Task description: From the first line through the one containing "- The services", restate the listing word for word, and give no other lines.

------

(** * alquimia-oauth: the OAuth session of [src/assets/oauth/p-oauth.js]

    A shallow embedding of the [OAuth] class (constructor, [setSecret],
    [tryLogin], [login], [logout], [saveToken], [setHttpDefault],
    [decodeHash]) together with the browser and AngularJS services it
    talks to, and the properties of the specification stated over it.

    Conventions.
    - A JavaScript string is a [string]: a sequence of 8-bit code units.
      This is the domain on which [btoa] is defined (it raises on a code
      unit above 255) and the range of [atob]; the texts the class
      handles (URL fragments, cookie values, OAuth fields) live there.
    - A JavaScript value is [undefined], [null] or a string ([value]).
      The only numeric field, [expires_in], is used in date arithmetic
      that is kept symbolic: a cookie is written with the [expires_in]
      it was given, and the store dropping an entry whose time has
      passed is not modelled.
    - A JavaScript object is a finite map from property names to values.
    - The services ([$cookies], [$http], [location], [console]) are a
      record of their observable state plus the trace of calls made.
    - A method body is a function from the state (the object, the
      services, the promise being built) to a completion, normal or
      abrupt, and a new state. [$q] runs the function it is given at
      once and does not catch what it throws. *)

From Stdlib Require Import NArith Ascii.
From stdpp Require Import gmap strings list fin_maps.

Local Open Scope N_scope.

(** ** Strings: [split], [join], [substring] *)

Module JsString.

(** [s.split(sep)] for a one-character separator. *)
Fixpoint split (sep : ascii) (s : string) : list string :=
  match s with
  | EmptyString => [EmptyString]
  | String c r =>
      if decide (c = sep) then EmptyString :: split sep r
      else match split sep r with
           | h :: t => String c h :: t
           | [] => [String c EmptyString]
           end
  end.

(** [a.join(sep)] on an array of strings. *)
Fixpoint join (sep : string) (l : list string) : string :=
  match l with
  | [] => ""
  | [x] => x
  | x :: r => x +:+ sep +:+ join sep r
  end.

(** [s.substring(1)] *)
Definition substring1 (s : string) : string :=
  match s with
  | EmptyString => EmptyString
  | String _ r => r
  end.

(** [c] occurs in [s]. *)
Fixpoint mem (c : ascii) (s : string) : bool :=
  match s with
  | EmptyString => false
  | String d r => if decide (d = c) then true else mem c r
  end.

(** The last character of [s], if any. *)
Fixpoint last_char (s : string) : option ascii :=
  match s with
  | EmptyString => None
  | String c EmptyString => Some c
  | String _ r => last_char r
  end.

End JsString.

(** ** Base64: the browser's [btoa] and [atob] *)

Module Base64.

Definition alphabet : list ascii :=
  String.list_ascii_of_string
    "ABCDEFGHIJKLMNOPQRSTUVWXYZabcdefghijklmnopqrstuvwxyz0123456789+/".

Definition pad : ascii := "="%char.

(** The character of a six-bit group. *)
Definition char_of (n : N) : ascii := nth (N.to_nat n) alphabet pad.

(** The six-bit group of a character of the alphabet. *)
Fixpoint index_from (i : N) (l : list ascii) (c : ascii) : option N :=
  match l with
  | [] => None
  | d :: r => if decide (d = c) then Some i else index_from (N.succ i) r c
  end.

Definition value_of (c : ascii) : option N := index_from 0 alphabet c.

(** Encoding, three bytes to four characters, the tail padded. *)
Fixpoint encode (l : list N) : list ascii :=
  match l with
  | [] => []
  | [a] => [char_of (a / 4); char_of (a mod 4 * 16); pad; pad]
  | [a; b] =>
      [char_of (a / 4); char_of (a mod 4 * 16 + b / 16);
       char_of (b mod 16 * 4); pad]
  | a :: b :: c :: r =>
      char_of (a / 4) :: char_of (a mod 4 * 16 + b / 16)
        :: char_of (b mod 16 * 4 + c / 64) :: char_of (c mod 64)
        :: encode r
  end.

(** [btoa(s)] on a string of 8-bit code units. *)
Definition btoa (s : string) : string :=
  String.string_of_list_ascii (encode (N_of_ascii <$> String.list_ascii_of_string s)).

(** The forgiving decoder behind [atob]: ASCII whitespace is dropped;
    when the length is a multiple of four, one or two trailing pads
    are dropped; a length of 1 modulo 4 or a character outside the
    alphabet is an error; the six-bit groups are then regrouped, the
    bits left over at the end discarded. *)
Definition is_whitespace (c : ascii) : bool :=
  match c with
  | "009" | "010" | "012" | "013" | " " => true
  | _ => false
  end%char.

Definition strip_padding (l : list ascii) : list ascii :=
  if decide (N.of_nat (length l) mod 4 = 0) then
    match reverse l with
    | p :: q :: r =>
        if decide (p = pad) then
          if decide (q = pad) then reverse r else reverse (q :: r)
        else l
    | [p] => if decide (p = pad) then [] else l
    | [] => l
    end
  else l.

Fixpoint decode (l : list N) : list N :=
  match l with
  | a :: b :: c :: d :: r =>
      (a * 4 + b / 16) :: (b mod 16 * 16 + c / 4) :: (c mod 4 * 64 + d)
        :: decode r
  | [a; b; c] => [a * 4 + b / 16; b mod 16 * 16 + c / 4]
  | [a; b] => [a * 4 + b / 16]
  | _ => []
  end.

Definition atob (s : string) : option string :=
  let data := strip_padding (filter (λ c, is_whitespace c = false)
                               (String.list_ascii_of_string s)) in
  if decide (N.of_nat (length data) mod 4 = 1) then None
  else
    groups ← mapM value_of data;
    Some (String.string_of_list_ascii (ascii_of_N <$> decode groups)).

End Base64.

Import JsString Base64.

(** ** Values and objects *)

Inductive value :=
  | VUndef
  | VNull
  | VStr (s : string).

#[global] Instance value_eq_dec : EqDecision value.
Proof. solve_decision. Defined.

(** ToBoolean: [undefined], [null] and the empty string are falsy. *)
Definition truthy (v : value) : bool :=
  match v with
  | VStr (String _ _) => true
  | _ => false
  end.

(** ToString, as applied by template literals, property keys and [+]. *)
Definition to_string (v : value) : string :=
  match v with
  | VUndef => "undefined"
  | VNull => "null"
  | VStr s => s
  end.

(** The text [Array.prototype.join] uses for an element. *)
Definition join_field (v : value) : string :=
  match v with
  | VStr s => s
  | _ => ""
  end.

(** [a == b] *)
Definition loose_eq (a b : value) : bool :=
  match a, b with
  | VStr s, VStr t => bool_decide (s = t)
  | VStr _, _ | _, VStr _ => false
  | _, _ => true
  end.

(** [a === b] *)
Definition strict_eq (a b : value) : bool := bool_decide (a = b).

(** [a + b] where one operand is a string: concatenation. *)
Definition concat (a b : value) : string := to_string a +:+ to_string b.

(** A parameter with a default value: [f(x = d)]. *)
Definition default_arg (x d : value) : value :=
  match x with
  | VUndef => d
  | _ => x
  end.

(** [o.k], [undefined] when [o] has no such property. *)
Definition get (o : gmap string value) (k : string) : value :=
  default VUndef (o !! k).

(** [o[k] = v] on an object literal, [v] not an object: the inherited
    [__proto__] setter ignores such a value, every other key becomes an
    own property. *)
Definition set_prop (k : string) (v : value) (o : gmap string value)
  : gmap string value :=
  if decide (k = "__proto__") then o else <[k:=v]> o.

(** [a[i]] on an array of strings. *)
Definition index (a : list string) (i : nat) : value :=
  match a !! i with
  | Some s => VStr s
  | None => VUndef
  end.

(** ** [encodeURIComponent] on 8-bit code units *)

Module Uri.

Definition hex_digit (n : N) : ascii :=
  nth (N.to_nat n) (String.list_ascii_of_string "0123456789ABCDEF") "0"%char.

Definition percent (byte : N) (rest : string) : string :=
  String "%" (String (hex_digit (byte / 16))
                (String (hex_digit (byte mod 16)) rest)).

Definition unreserved (n : N) : bool :=
  ((65 <=? n) && (n <=? 90)) || ((97 <=? n) && (n <=? 122))
  || ((48 <=? n) && (n <=? 57))
  || bool_decide (n ∈ [45; 95; 46; 33; 126; 42; 39; 40; 41]).

Fixpoint encodeURIComponent (s : string) : string :=
  match s with
  | EmptyString => EmptyString
  | String c r =>
      let n := N_of_ascii c in
      if unreserved n then String c (encodeURIComponent r)
      else if n <? 128 then percent n (encodeURIComponent r)
      else percent (192 + n / 64)
             (percent (128 + n mod 64) (encodeURIComponent r))
  end.

End Uri.

(** ** The services *)

Inductive exn :=
  | Error (msg : string)
  | ReferenceError (name : string)
  | InvalidCharacterError.

Record request := Request {
  method : string;
  url : string;
  Authorization : string;
  data : gmap string value
}.

(** The calls a method makes on the services: [$cookies.get], [put]
    and [remove]; a read of [location.hash] and of
    [window.location.href]; [$location.hash(h)]; the assignments
    [location.hash = h] and [window.location.href = href];
    [location.reload()]; [$http(r)]; [console.warn(msg)],
    [console.error(msg)] and [console.error(arguments)]. *)
Inductive event :=
  | CookiesGet (key : string)
  | CookiesPut (key cookie : string) (expires_in : value)
  | CookiesRemove (key : string)
  | HashRead
  | HrefRead
  | RouterHash (h : string)
  | HashAssign (h : string)
  | HrefAssign (href : string)
  | Reload
  | Http (r : request)
  | ConsoleWarn (msg : string)
  | ConsoleError (msg : string)
  | ConsoleErrorArguments.

(** [cookies]: the [$cookies] store. [location_hash], [location_href]:
    [location.hash] and [window.location.href]. [ngRoute]: whether
    [angular.module('ngRoute')] finds the module. [withCredentials],
    [common_Authorization]: [$http.defaults.withCredentials] and
    [$http.defaults.headers.common.Authorization]. [globals]: the
    bindings of the global scope. [trace]: the calls made, oldest first. *)
Record world := World {
  cookies : gmap string string;
  location_hash : string;
  location_href : string;
  ngRoute : bool;
  withCredentials : bool;
  common_Authorization : option string;
  globals : gmap string value;
  trace : list event
}.

(** The promise built by [$q]: settled at most once. *)
Inductive settlement :=
  | Pending
  | Resolved (v : value)
  | Rejected (reason : value).

Record state := State {
  this : gmap string value;
  env : world;
  promise : settlement
}.

Inductive completion (A : Type) :=
  | Normal (a : A)
  | Throw (e : exn).
Arguments Normal {A} a.
Arguments Throw {A} e.

(** ** A state and exception monad for method bodies *)

Definition M (A : Type) : Type := state → completion A * state.

Definition ret {A} (a : A) : M A := λ s, (Normal a, s).

Definition bind {A B} (m : M A) (k : A → M B) : M B :=
  λ s, match m s with
       | (Normal a, s') => k a s'
       | (Throw e, s') => (Throw e, s')
       end.

Definition throw {A} (e : exn) : M A := λ s, (Throw e, s).

Declare Scope js_scope.
Delimit Scope js_scope with js.
Notation "'let*' x := m 'in' k" := (bind m (λ x, k))
  (at level 10, x name, m at level 100, k at level 200) : js_scope.
Notation "m ;; k" := (bind m (λ _, k))
  (at level 100, k at level 200, right associativity) : js_scope.
Local Open Scope js_scope.

Definition with_env (f : world → world) : M unit :=
  λ s, (Normal tt, State (this s) (f (env s)) (promise s)).

(** The world after further calls [evs] were made. *)
Definition log (evs : list event) (w : world) : world :=
  World (cookies w) (location_hash w) (location_href w) (ngRoute w)
    (withCredentials w) (common_Authorization w) (globals w)
    (trace w ++ evs).

(** The world with its cookie store changed by [f]. *)
Definition store (f : gmap string string → gmap string string) (w : world)
  : world :=
  World (f (cookies w)) (location_hash w) (location_href w) (ngRoute w)
    (withCredentials w) (common_Authorization w) (globals w) (trace w).

(** The world with [location.hash] set to [h]. *)
Definition with_hash (h : string) (w : world) : world :=
  World (cookies w) h (location_href w) (ngRoute w)
    (withCredentials w) (common_Authorization w) (globals w) (trace w).

(** The world with credentialed requests on and the default
    [Authorization] header set to [header]. *)
Definition with_header (header : string) (w : world) : world :=
  World (cookies w) (location_hash w) (location_href w) (ngRoute w)
    true (Some header) (globals w) (trace w).

Definition emit (e : event) : M unit := with_env (log [e]).

(** [this.k] *)
Definition read (k : string) : M value := λ s, (Normal (get (this s) k), s).

(** [this.k = v] *)
Definition write (k : string) (v : value) : M unit :=
  λ s, (Normal tt, State (<[k:=v]> (this s)) (env s) (promise s)).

------

Your response:
(** * alquimia-oauth: the OAuth session of [src/assets/oauth/p-oauth.js]

    A shallow embedding of the [OAuth] class (constructor, [setSecret],
    [tryLogin], [login], [logout], [saveToken], [setHttpDefault],
    [decodeHash]) together with the browser and AngularJS services it
    talks to, and the properties of the specification stated over it.

    Conventions.
    - A JavaScript string is a [string]: a sequence of 8-bit code units.
      This is the domain on which [btoa] is defined (it raises on a code
      unit above 255) and the range of [atob]; the texts the class
      handles (URL fragments, cookie values, OAuth fields) live there.
    - A JavaScript value is [undefined], [null] or a string ([value]).
      The only numeric field, [expires_in], is used in date arithmetic
      that is kept symbolic: a cookie is written with the [expires_in]
      it was given, and the store dropping an entry whose time has
      passed is not modelled.
    - A JavaScript object is a finite map from property names to values.
    - The services ([$cookies], [$http], [location], [console]) are a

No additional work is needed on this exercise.